Long‐term service agreement in electricity supply chain with renewable energy penetration

Abstract

We study a long‐term service agreement (LTSA) between an original equipment manufacturer (OEM) of a conventional power generator and a utility firm in the electricity supply chain. The OEM offers the LTSA to the utility firm, which specifies the service fee and the maintenance interval. The utility firm dynamically chooses among different resources (conventional, renewable, or emergency) to meet energy demand. An LTSA contracts on a generator's long‐term production schedule (i.e., the usage time and number of starts). We first characterize that the conventional generator's optimal operating mode (i.e., on or off) follows a two‐threshold policy, which shows a hysteresis phenomenon. Then, the optimal production from different resources can be obtained by minimizing the utility firm's cost of the current period. We prove that the OEM's optimal LTSA design on the maintenance interval and service fee can be solved sequentially, and capture the trade‐off between the service margin and the usage of conventional generator.
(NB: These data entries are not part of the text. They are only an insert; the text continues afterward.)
(** ** The rate limiter of the chat *)
Record Limiter := mkLimiter { remaining : Z; l_window_start : Z; l_max : Z; l_window_secs : Z }.
Definition new_limiter (max window now : Z) : Limiter := mkLimiter max now max window.
Definition expired (l : Limiter) (window now : Z) : bool := l_window_secs l <=? saturating_sub now window.
(** [check] when no other call comes between; [now] is in seconds. *)
Definition check (now : Z) (l : Limiter) : bool * Limiter :=
  if expired l (l_window_start l) now then (true, mkLimiter (l_max l - 1) now (l_max l) (l_window_secs l))
  else if remaining l =? 0 then (false, l)
  else (true, mkLimiter (remaining l - 1) (l_window_start l) (l_max l) (l_window_secs l)).
(** Its atomic steps.  A call has read the clock, then the window. *)
Inductive Pc := Start | HaveWindow (now window : Z) | StoredStart | Loading | Done (granted : bool).
Inductive check_step : Pc * Limiter -> Pc * Limiter -> Prop :=
| cs_window now l : check_step (Start, l) (HaveWindow now (l_window_start l), l)
| cs_expired now w l : expired l w now = true -> check_step (HaveWindow now w, l) (StoredStart, mkLimiter (remaining l) now (l_max l) (l_window_secs l))
| cs_reset l : check_step (StoredStart, l) (Done true, mkLimiter (l_max l - 1) (l_window_start l) (l_max l) (l_window_secs l))
| cs_in_window now w l : expired l w now = false -> check_step (HaveWindow now w, l) (Loading, l)
| cs_none l : remaining l = 0 -> check_step (Loading, l) (Done false, l)
| cs_take l : remaining l <> 0 -> check_step (Loading, l) (Done true, mkLimiter (remaining l - 1) (l_window_start l) (l_max l) (l_window_secs l)).
(** Calls side by side: one of them takes a step. *)
Inductive checks_step : list Pc * Limiter -> list Pc * Limiter -> Prop :=
| cs_one l1 p l2 s p' s' : check_step (p, s) (p', s') -> checks_step (l1 ++ p :: l2, s) (l1 ++ p' :: l2, s').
Our numerical results show that the utility firm starts the conventional generator less often as the maintenance service fee of a start increases and the minimum conventional output decreases. The OEM has incentives to reduce the minimum output to make the conventional generator more flexible, but such improvement may not benefit the utility firm. Finally, increasing renewable penetration leads to more frequent cycling of the conventional generator and less conventional output. With more renewable generation and less conventional and emergency generation, higher renewable penetration reduces the utility firm's cost, the OEM's profit, and the total emission.